Antibody validation and considerations
Optimizing your antibody concentration is even more important when using high-sensitivity ECL substrates. A common misconception is that increasing the concentration of the primary and secondary antibodies will lead to a better signal. However, this is not always the case, especially when using high-sensitivity ECL since too much secondary antibody can lead to high background and signal variability due to overloading the HRP-luminol causing increased enzyme activity. It is recommended that when using high-sensitivity ECL, the primary and secondary antibody concentrations are dramatically decreased, and to always follow manufacturer recommended antibody concentrations. Not following recommended concentrations can lead to totally black and ruined blots.
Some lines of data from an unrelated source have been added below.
(** * Exchange ticker adapters: a shallow embedding of [exchange.py]

    The Python module defines a base class [BaseExchange] and three concrete
    adapters, [narkasa], [biconomy] and [toobit].  Each adapter fetches raw
    JSON from an exchange, converts the exchange's own market names to the
    form [BASE/QUOTE] and builds a mapping from symbol to [TickerInfo].

    The embedding keeps the shape of the Python code:
    - decoded JSON and the other Python values the adapters handle are an
      inductive type [pyval]; a [str] is the sequence of its code points
      (code points below 256);
    - a [dict] owned by an adapter is an association list in insertion
      order, with Python's rule for assigning to a key that is present;
    - a raised exception is the [Raise] branch of [Result];
    - a method that awaits the transport or mutates [self] is a function in
      the monad [M], which threads the adapter's fields and the number of
      requests issued so far, and keeps the mutated fields when it raises;
    - [float(...)] is IEEE binary64 with round-to-nearest-even, built on the
      [spec_float] operations of the standard library.

    [print] calls are not modelled. *)

From Stdlib Require Import ZArith List String Ascii Bool Lia PeanoNat.
From Stdlib Require Import Floats.SpecFloat.
Import ListNotations.

Local Open Scope string_scope.
Local Open Scope Z_scope.

(** ** Exceptions and results *)

Inductive exn : Set :=
| Exception        (* raised by [fetch_data] on a response that is not 200 *)
| JSONDecodeError  (* [resp.json()] on a body that is not JSON *)
| TypeError
| ValueError
| KeyError
| AttributeError
| IndexError
| OverflowError.

Inductive Result (A : Type) : Type :=
| Ok (a : A)
| Raise (e : exn).

Arguments Ok {A} a.
Arguments Raise {A} e.

Definition bindR {A B} (r : Result A) (k : A -> Result B) : Result B :=
  match r with
  | Ok a => k a
  | Raise e => Raise e
  end.

Declare Scope result_scope.
Delimit Scope result_scope with result.
Notation "x <- c ; k" := (bindR c (fun x => k))
  (at level 61, c at next level, right associativity) : result_scope.

Definition raises {A} (r : Result A) : bool :=
  match r with Ok _ => false | Raise _ => true end.

(** ** Python values *)

#[local] Set Warnings "-register-all".

Inductive pyval : Type :=
| PNone
| PBool (b : bool)
| PInt (z : Z)
| PFloat (f : spec_float)
| PStr (s : string)
| PList (l : list pyval)
| PDict (d : list (string * pyval)).

(** The dataclass [TickerInfo].  Its annotations are not enforced at run
    time, so a field holds whatever value the constructor was given. *)
Record TickerInfo : Type := mkTickerInfo {
  last : pyval;
  baseVolume : pyval;
  quoteVolume : pyval
}.

(** ** Strings *)

Fixpoint string_to_list (s : string) : list ascii :=
  match s with
  | EmptyString => []
  | String c s' => c :: string_to_list s'
  end.

Fixpoint string_of_list (l : list ascii) : string :=
  match l with
  | [] => EmptyString
  | c :: l' => String c (string_of_list l')
  end.

(** [s.endswith(suffix)] *)
Definition endswith (s suffix : string) : bool :=
  let n := String.length s in
  let k := String.length suffix in
  (k <=? n)%nat && String.eqb (substring (n - k) k s) suffix.

(** [s.replace(old, new)] for a non-empty [old]: occurrences are found from
    left to right and do not overlap.  [skip] counts the characters of an
    occurrence that are still to be dropped. *)
Fixpoint replace_from (old new : string) (skip : nat) (s : string) : string :=
  match s with
  | EmptyString => EmptyString
  | String c s' =>
      match skip with
      | S k => replace_from old new k s'
      | O =>
          if String.prefix old s
          then new ++ replace_from old new (String.length old - 1) s'
          else String c (replace_from old new O s')
      end
  end.
(** [if self.train.train_policy.type == "grpo": ...]; reading
    [reward_function] off an [SFTDataConfig] raises. *)
Definition check_reward_function (self : Config.t) : result Config.t :=
  if (policy_type (Config.train_policy self) =? "grpo")%string then
    match Config.train_policy self with
    | SFT _ =>
        Raise (AttributeError "reward_function")
    | Grpo g =>
        let g := match GrpoConfig.reward_function g with
                 | OneStr s => GrpoConfig.set_reward_function g (StrList [s])
                 | StrList _ => g
                 end in
        assert (0 <? len (GrpoConfig.reward_function g))
               "reward_function must be a list of reward functions" ;;;
        Ok (Config.set_train_policy self (Grpo g))
    end
  else Ok self.

(** [if isinstance(self.train.train_policy.dataset_train_split, str): ...] *)
Definition normalize_train_split (self : Config.t) : Config.t :=
  let p := Config.train_policy self in
  match policy_dataset_train_split p with
  | OneStr s =>
      Config.set_train_policy self
        (policy_set_dataset_train_split p (StrList [s]))
  | StrList _ => self
  end.

(** [if self.train.ckpt.upload_s3: ...] *)
Definition check_upload_s3 (self : Config.t) : result unit :=
  let v := CheckpointConfig.upload_s3 (TrainingConfig.ckpt (Config.train self)) in
  if truthy v then
    if negb (bool_or_str_in v ["final"; "all"]) then
      Raise (ValueError
               ("upload_s3 must be one of ['final', 'all'] or False, got "
                ++ str_of_bool_or_str v))
    else Ok tt
  else Ok tt.

(** [validate] returns nothing; the result is the state it leaves [self]
    in. *)
Definition validate (self : Config.t) : result Config.t :=
  check_parallelism self ;;;
  check_pipeline self ;;;
  self <- check_reward_function self ;;
  let self := normalize_train_split self in
  check_upload_s3 self ;;;
  Ok self.

(** ** Configurations used in the statements *)

(** The tree [Config()] builds. *)
Definition default_config : Config.t :=
  Config.defaults
    (TrainingConfig.defaults (SFT SFTDataConfig.defaults)
                             CheckpointConfig.defaults)
    (RolloutConfig.defaults RolloutParallelismConfig.defaults
                            SamplingConfig.defaults)
    (PolicyConfig.defaults ParallelismConfig.defaults)
    LoggingConfig.defaults
    ProfilerConfig.defaults.

(** The default tree with the five parallel degrees of the policy model
    replaced. *)
Definition with_degrees (tp cp pp dp_shard dp_replicate : Z) : Config.t :=
  Config.set_parallelism default_config
    (ParallelismConfig.mk 1 tp cp dp_shard pp 1 dp_replicate "allgather").

(** [self] with [pp_micro_batch_size] and [train_batch_per_replica]
    replaced. *)
Definition with_batching (self : Config.t) (micro batch : Z) : Config.t :=
  let par := Config.parallelism self in
  Config.set_train
    (Config.set_parallelism self
       (ParallelismConfig.mk
          (ParallelismConfig.n_init_replicas par)
          (ParallelismConfig.tp_size par) (ParallelismConfig.cp_size par)
          (ParallelismConfig.dp_shard_size par) (ParallelismConfig.pp_size par)
          micro
          (ParallelismConfig.dp_replicate_size par)
          (ParallelismConfig.cp_rotate_method par)))
    (TrainingConfig.set_train_batch_per_replica (Config.train self) batch).

(** The default tree with pipeline-parallel degree, micro-batch size and
    batch size replaced. *)
Definition pipeline_config (pp micro batch : Z) : Config.t :=
  with_batching (with_degrees 2 1 pp (-1) 1) micro batch.

(** [self] with [train.ckpt] replaced. *)
Definition with_ckpt (self : Config.t) (ck : CheckpointConfig.t) : Config.t :=
  Config.set_train self (TrainingConfig.set_ckpt (Config.train self) ck).

(** [self] with [train.ckpt.upload_s3] replaced. *)
Definition with_upload_s3 (self : Config.t) (v : BoolOrStr) : Config.t :=
  let ck := TrainingConfig.ckpt (Config.train self) in
  with_ckpt self
    (CheckpointConfig.mk
       (CheckpointConfig.enable_checkpoint ck) (CheckpointConfig.save_freq ck)
       (CheckpointConfig.save_mode ck) (CheckpointConfig.max_keep ck)
       (CheckpointConfig.export_safetensors ck) (CheckpointConfig.upload_hf ck)
       (CheckpointConfig.hf_repo_name ck) v
       (CheckpointConfig.s3_bucket ck) (CheckpointConfig.s3_prefix ck)).

(** [self] with [train.ckpt.save_freq] and [train.ckpt.save_mode]
    replaced. *)
Definition with_save (self : Config.t) (freq : Z) (mode : string) : Config.t :=
  let ck := TrainingConfig.ckpt (Config.train self) in
  with_ckpt self
    (CheckpointConfig.mk
       (CheckpointConfig.enable_checkpoint ck) freq mode
       (CheckpointConfig.max_keep ck)
       (CheckpointConfig.export_safetensors ck) (CheckpointConfig.upload_hf ck)
       (CheckpointConfig.hf_repo_name ck) (CheckpointConfig.upload_s3 ck)
       (CheckpointConfig.s3_bucket ck) (CheckpointConfig.s3_prefix ck)).

(** [self] with [train.async_tp_enabled] and [train.compile] replaced. *)
Definition with_async_tp (self : Config.t) (async_tp comp : bool) : Config.t :=
  Config.set_train self
    (TrainingConfig.set_compile
       (TrainingConfig.set_async_tp_enabled (Config.train self) async_tp)
       comp).

(** The messages of the three assertions of the pipeline block. *)
Definition pipeline_messages : list string :=
  [ "pp_micro_batch_size must be greater than 0";
    "train_batch must be divisible by pp_micro_batch_size";
    "train_batch / pp_micro_batch_size must be divisible by pp_size" ].

(** The condition the pipeline block asks for. *)
Definition pipeline_divisible (self : Config.t) : Prop :=
  let par := Config.parallelism self in
  let batch := TrainingConfig.train_batch_per_replica (Config.train self) in
  let micro := ParallelismConfig.pp_micro_batch_size par in
  0 < micro /\ batch mod micro = 0
  /\ (batch / micro) mod ParallelismConfig.pp_size par = 0.

(** A remote-upload value that is truthy and neither ["final"] nor
    ["all"]. *)
Definition upload_s3_invalid (v : BoolOrStr) : Prop :=
  v = UBool true
  \/ exists s, v = UStr s /\ s <> EmptyString /\ s <> "final" /\ s <> "all".

(** The reward functions as a list, a lone string counting as one entry. *)
Definition reward_list (v : StrOrList) : list string :=
  match v with
  | OneStr s => [s]
  | StrList l => l
  end.

Definition map_result {A B : Type} (f : A -> B) (c : result A) : result B :=
  match c with
  | Ok a => Ok (f a)
  | Raise e => Raise e
  end.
Using highly sensitive ECL can require some optimization however, all our SignalBright substrates come with recommended concentrations and dilutions to aid this optimization process.
The importance of using validated antibodies for your target is evident in all antibody utilizing techniques, and western blotting is no different. Ensuring your primary antibody is validated and has proven to produce reliable data is one of the essential steps in your search for low abundance proteins. Using a knockdown/knockout validated antibody is ideally what you want to be using in your research, as this is the most definitive way of ensuring specificity. These antibodies have been confirmed to be specific for their target by either knocking down or knocking out the expression of the protein and then ensuring the signal is diminished. Proteintech has the largest range of KD/KO validated antibody in the antibody industry, making them an excellent choice to pair with high-sensitivity ECL substrates.
Figure 5. Knock-down validation result of SIRT1 antibody (13161-1-AP). Significant decrease in signal in SIRT1 siRNA treated HEK-293 cells.
Although low abundance proteins are sometimes difficult to observe via western blotting, it is certainly not an impossible task. Using ECL substrates with higher sensitivities is a worthwhile way to improve the likelihood of observing your low abundant protein on a WB. This, along with the various steps highlighted above, should put you on the right path when searching for those precious bands!